For the 2015 season, he moved to the nearby two-time German champions, the Schwäbisch Hall Unicorns of the German Football League (GFL). Parallel to the national league regular seasons, some of the best European American football clubs, mainly from German-speaking countries plus France, compete for the Eurobowl in the BIG6 European Football League. Böhringer's first big game was the Eurobowl XXIX 21–14 loss at the Braunschweig New Yorker Lions in June 2015. The Unicorns placed first in the GFL South Conference, advancing to the playoffs which ended in another loss (41–31) to the Lions in German Bowl XXXVII.

Böhringer played 16 GFL games and had 59 receptions for 1,232 yards and 13 touchdowns.

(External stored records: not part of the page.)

(* ===== verification/Prelude.v ===== *)
(** * A verification development of [src/neural_with_tensorflow.py]

    The program is one Keras script (a Colab export): [load_images] reads
    a folder of images into a numpy array, lines 42-57 build and compile a
    convolutional autoencoder, [train_network] calls [fit(x, x)],
    [visualize_results] and [evaluate_network] run [predict], and
    [save_model] / [load_model] write and read the weights; the
    [__main__] block (lines 98-120) chains them.  The components exchange
    numpy arrays (the loader's output is normalised, fed to [fit],
    [predict] and the evaluation loop) and share one piece of state, the
    model's weights, which [fit] changes and the weight file records.

    ** Files, in dependency order

    - [Prelude.v] (this file): the Python exceptions as [py_error], the
      error monad [result] with stdpp's [x ← c; k] notation (every
      fallible call returns [Ok] or [Err]), [size_of] (numpy's [size]),
      [str.endswith], shared list lemmas, the hint databases [pyae].
    - [NdArray.v], Module [NdArray]: a numpy array is a [shape] and its
      row-major [data]; [stack] is [np.array(list)], [expand_dims_last],
      [repeat_last], [reshape], [slice_head] ([a[:m]]), [rows]
      (iteration), [map_elems], and [binop], element-wise arithmetic with
      numpy's broadcasting, proved equal to [zip_with] on equal shapes.
    - [Pixels.v], Module [Pixels]: line 105's [astype(np.float32) / 255]
      in exact rationals ([normalize]) and numpy's [astype(np.uint8)]
      (truncation then the low 8 bits).
    - [Float32.v], Module [Float32]: IEEE binary32 rounding ([fl32],
      nearest, ties to even) and the float32 versions of lines 105 and
      68; [display32_array] is the display of [visualize_results].
    - [Loader.v], Module [Loader]: [load_images] (lines 28-39) over a file
      system of two stdpp maps ([os.listdir], [Image.open]); a PIL image is
      its mode, size and band values; [img.resize]'s filter is the class
      [Resampler] (its laws: the output size, uint8 values), with PIL's
      nearest filter as an instance.  The loop [load_loop] is proved equal
      to [mapM load_one] over the filtered listing.
    - [Layers.v], Module [Layers]: the Keras layers of line 15 as an
      inductive type and their shape inference ([conv_output_length],
      [deconv_output_length], [Flatten], [Reshape]).
    - [Model.v], Module [Model]: the graph of lines 42-56 as the chain
      [encoder ++ decoder], and the class [Predictor]: the contract of
      [autoencoder.predict] (output shape from the graph's shape inference,
      values in [0, 1] from the final sigmoid) that [Evaluate] and
      [Pipeline] are proved against; [zero_head] (last layer zero: output
      1/2) is an instance.
    - [Evaluate.v], Module [Evaluate]: [evaluate_network] (lines 88-96)
      for any [Predictor].
    - [Loss.v], Module [Loss]: the loss of line 57, Keras'
      [mean_squared_error] (mean over the last axis) and the
      [sum_over_batch_size] reduction of [MeanSquaredError()].
    - [Forward.v], Module [Forward]: the numeric forward pass of each
      layer on one sample as TensorFlow computes it (cross-correlation
      with "same" padding, transposed convolution, ReLU, the sigmoid as
      the class [SigmoidFn] whose law is its range [0, 1], closed since
      float32's sigmoid reaches 1.0), threading the weights of the
      convolutions in order.
    - [Network.v], Module [Network]: [autoencoder.predict] on a batch
      from the forward pass, and [network ws : Predictor], the real
      network as an instance of [Model]'s interface.
    - [Transpose.v], Module [Transpose]: finite sums over index ranges
      ([sum_range], with a [Proper] instance for rewriting under
      binders) and the proof that the modelled [Conv2DTranspose] is the
      transpose of the modelled [Conv2D].
    - [Persistence.v], Module [Persistence]: [save_model] / [load_model]
      (lines 80-85) on a session (weights, files written), for Keras 2 and
      Keras 3, whose [save_weights] accept different names.
    - [Training.v], Module [Training]: [train_network] (lines 60-61) as
      Keras' [fit]: its input checks, then per epoch a permutation of the
      sample indices (class [Shuffler], law: a permutation) cut into
      batches of [batch_size], one optimiser step per batch.  The step
      ([adam_step]) is a section variable: weights, optimiser state and
      [iterations] are the state it threads.
    - [Adam.v], Module [Adam]: the step of [Adam()] (line 57): slots
      built as zeros at the first step, then Keras' [update_step] with
      bias correction on every kernel and bias; the gradient is the class
      [Gradient] (law: the variables' shapes) and [tf.sqrt] the class
      [SqrtFn] (laws: non-negative, positive on positive values).
    - [Pipeline.v], Module [Pipeline]: [display_image] (lines 21-25) as
      one shown figure (title and image), [visualize_results] (lines
      64-77) returning the figures in the order it shows them, and the
      [__main__] block as [main]: a function of the Keras version and of
      the world (files, training state, weight files) that runs the steps
      of lines 102-120 in order and returns the shown figures and the
      printed loss, or the exception that stops the script.

    ** What the theorems show (claims C1-C28)

    - The script: with Keras 2 on a folder of 1- or 3-band images it runs
      to the end, reloads the trained weights, takes 50 * ceil(n/16)
      optimiser steps, prints the mean test loss and shows 3 * min(5, n)
      figures of shape (128, 128, 3) (C1, for any predictor and
      optimiser; its witness runs it with [Network.network] and
      [Adam]); on 8-bit images the printed loss lies in [0, 1] (C14);
      with Keras 3 it stops at [save_model] with [ValueError] (C8); with
      no image in the folder [fit] raises [ValueError] (C22).
    - Loading: the loaded array has shape (n, h, w, 3) with the files in
      listing order (C2); single-band images get three equal channels
      (C5), but a bilevel ("1") image is loaded as 0/1 values, so that
      its white becomes 1/255 once normalised (C6); mixed channel counts
      raise [ValueError] (C12); the first selected file [Image.open]
      cannot read stops the loop with its exception (C13); a folder
      without lower-case ".jpg"/".png" names gives the empty (0,) array
      (C26).
    - Model: the graph builds exactly for inputs with
      [ceil(h/4) * ceil(w/4) = 1024] and then outputs (128, 128, 3) (C3),
      so the output matches the input only for the declared input shape
      (C4).
    - Evaluation: the printed loss is the mean of the per-sample mean
      squared errors (C7), and an empty test set raises
      [ZeroDivisionError] (C19).  It is also the loss of line 57, Keras'
      [MeanSquaredError()], on the whole test set when [predict] is
      applied sample by sample (C15).
    - Forward pass: the network meets the [predict] contract on
      (n, 128, 128, 3) batches (C16); [Flatten] then
      [Reshape((32, 32, 256))] (lines 48-49) is the identity (C17);
      [Conv2DTranspose] is the adjoint of [Conv2D] with the same kernel,
      [<conv x, y> = <x, conv_transpose y>] (C18), which checks the
      padding, stride and kernel layout of the two models against each
      other.
    - Training: [iterations] grows by epochs * ceil(n / batch_size) (C9);
      the target is the input (C21); an empty set raises [ValueError]
      (C27).  [Adam()]: training keeps the weights' shapes and the slots'
      invariant (slots of the weights' shapes, velocities non-negative)
      (C10); every step moves each weight against its new momentum, on
      the first step against its gradient (C11).
    - Weights: a save is restored by a load (C20); a load before any save
      fails (C28).
    - Pixels: normalised values in [0, 1] (C23).  In float32: the
      normalise-then-display round trip is exact for all 256 byte values
      (C24), and the display cast of a value in [0, 1] is the floor of
      the rounded product, at most 255, so it never wraps (C25).

    ** Choices and limits

    All recursion is structural (lists, shapes, epochs, batches): no fuel
    is needed.  Floats are exact rationals [Q], except in [Float32.v],
    which rounds the two pixel conversions as float32 does; the display
    of line 68 is modelled with that rounding, the normalisation of line
    105 exactly (the bounds hold either way), and the network's own
    float32 arithmetic is not rounded.  The sigmoid's law is the closed
    range [0, 1], which float32 reaches, so no theorem relies on outputs
    strictly inside (0, 1).  Sizes are [nat] and [size_of] is opaque to
    [simpl] so that 128 * 128 * 3 is never unfolded into a unary
    numeral.  The forward pass is executable (it evaluates on small
    samples with [vm_compute]) but its theorems are proved for all
    inputs, never by running it on a 128 x 128 image.  Not modelled: the
    value of the sigmoid (only its range), the gradient of the loss
    (automatic differentiation; only its shape), [tf.sqrt]'s value (only
    its sign), random shuffling (any permutation), matplotlib's layout
    (subplots, figure size, axes) and the HDF5 byte format (a weight file
    holds the weights themselves).

    ** Plan for the next parts

    1. [Loader.v]: Pillow's default filter for [img.resize] on L and
       RGB images (bicubic, clamped to [0, 255]; nearest is the default
       only for modes 1 and P) as a second instance of [Resampler].
    2. [Float32.v]: the normalisation of line 105 in float32 inside
       [main], with the bounds of C23 carried over to [normalize32]. *)

From stdpp Require Export base list strings.
From Stdlib Require Export ZArith Lia.

Declare Scope pyae_scope.
Delimit Scope pyae_scope with pyae.

Create HintDb pyae discriminated.
Create Rewrite HintDb pyae.

(** ** Python exceptions *)

(** The exceptions the script's calls raise, by their Python names.
    [KerasShapeError] is the [ValueError] Keras raises when a layer is
    applied to a tensor of an incompatible shape; it is kept apart from
    numpy's [ValueError] so that theorems can say which library fails. *)
Inductive py_error :=
  | ValueError
  | ZeroDivisionError
  | FileNotFoundError
  | UnidentifiedImageError
  | AxisError
  | TypeError
  | IndexError
  | KerasShapeError.

#[export] Instance py_error_eq_dec : EqDecision py_error.
Proof. solve_decision. Defined.

(** ** The error monad *)

Inductive result (A : Type) :=
  | Ok (a : A)
  | Err (e : py_error).
Arguments Ok {A} a.
Arguments Err {A} e.

#[export] Instance result_eq_dec `{EqDecision A} : EqDecision (result A).
Proof. solve_decision. Defined.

He also had 14 kickoff returns for 415 yards and two touchdowns.

=== National Football League ===
====Pre-draft====
In early 2016, NFL scouts invited Böhringer to a Pro Day hosted by the Florida Atlantic Owls football team.

Pre-draft measurables
| Height | Weight | Arm length | Hand span | 40-yard dash | 10-yard split | 20-yard split | 20-yard shuttle | Three-cone drill | Vertical jump | Broad jump | Bench press |
| 6 ft 4+1⁄2 in (1.94 m) | 227 lb (103 kg) | 33+3⁄8 | 9+1⁄2 | 4.43 s | 1.48 s | 2.59 s | 4.09 s | 6.64 s | 39 in (0.99 m) | 10 ft 11 in (3.33 m) | 17 reps |
All values from Pro Day

==== Minnesota Vikings ====
Böhringer was selected in the sixth round (180th overall) of the 2016 NFL draft by the Minnesota Vikings. He signed his contract with the team on May 2, 2016. The same month, the NFL approved the use of the umlaut on his jersey, similar to the use of the cedilla for Pierre Garçon. On September 3, 2016, Böhringer was released by the Vikings as part of final roster cuts and was re-signed to the practice squad the next day. After spending the entire season on the practice squad, Böhringer signed a reserve/futures contract with the Vikings on January 2, 2017.

On September 2, 2017, Böhringer was waived by the Vikings.

==== Cincinnati Bengals ====
On May 1, 2018, Böhringer was signed by the Cincinnati Bengals as part of the NFL's International Player Pathway program after he chose to transition to tight end. He was waived on September 1, 2018, and was signed to the practice squad the next day. He signed a reserve/future contract with the Bengals on December 31, 2018.

On August 31, 2019, Böhringer was waived during final roster cuts and signed to the practice squad the next day. He signed a reserve/future contract with the Bengals on December 30, 2019. He was waived on August 3, 2020.

===Schwäbisch Hall Unicorns (second stint)===
Böhringer once more played for the Unicorns in the 2021 GFL season in which his team went 10–0 in the regular season before losing German Bowl XLII 28–19 to the Dresden Monarchs. In 13 games (regular season and playoffs combined) Böhringer had 37 receptions for 691 yards, leading his team in both categories. He scored 9 touchdowns through the air and had a rushing touchdown with three rushes for 30 yards.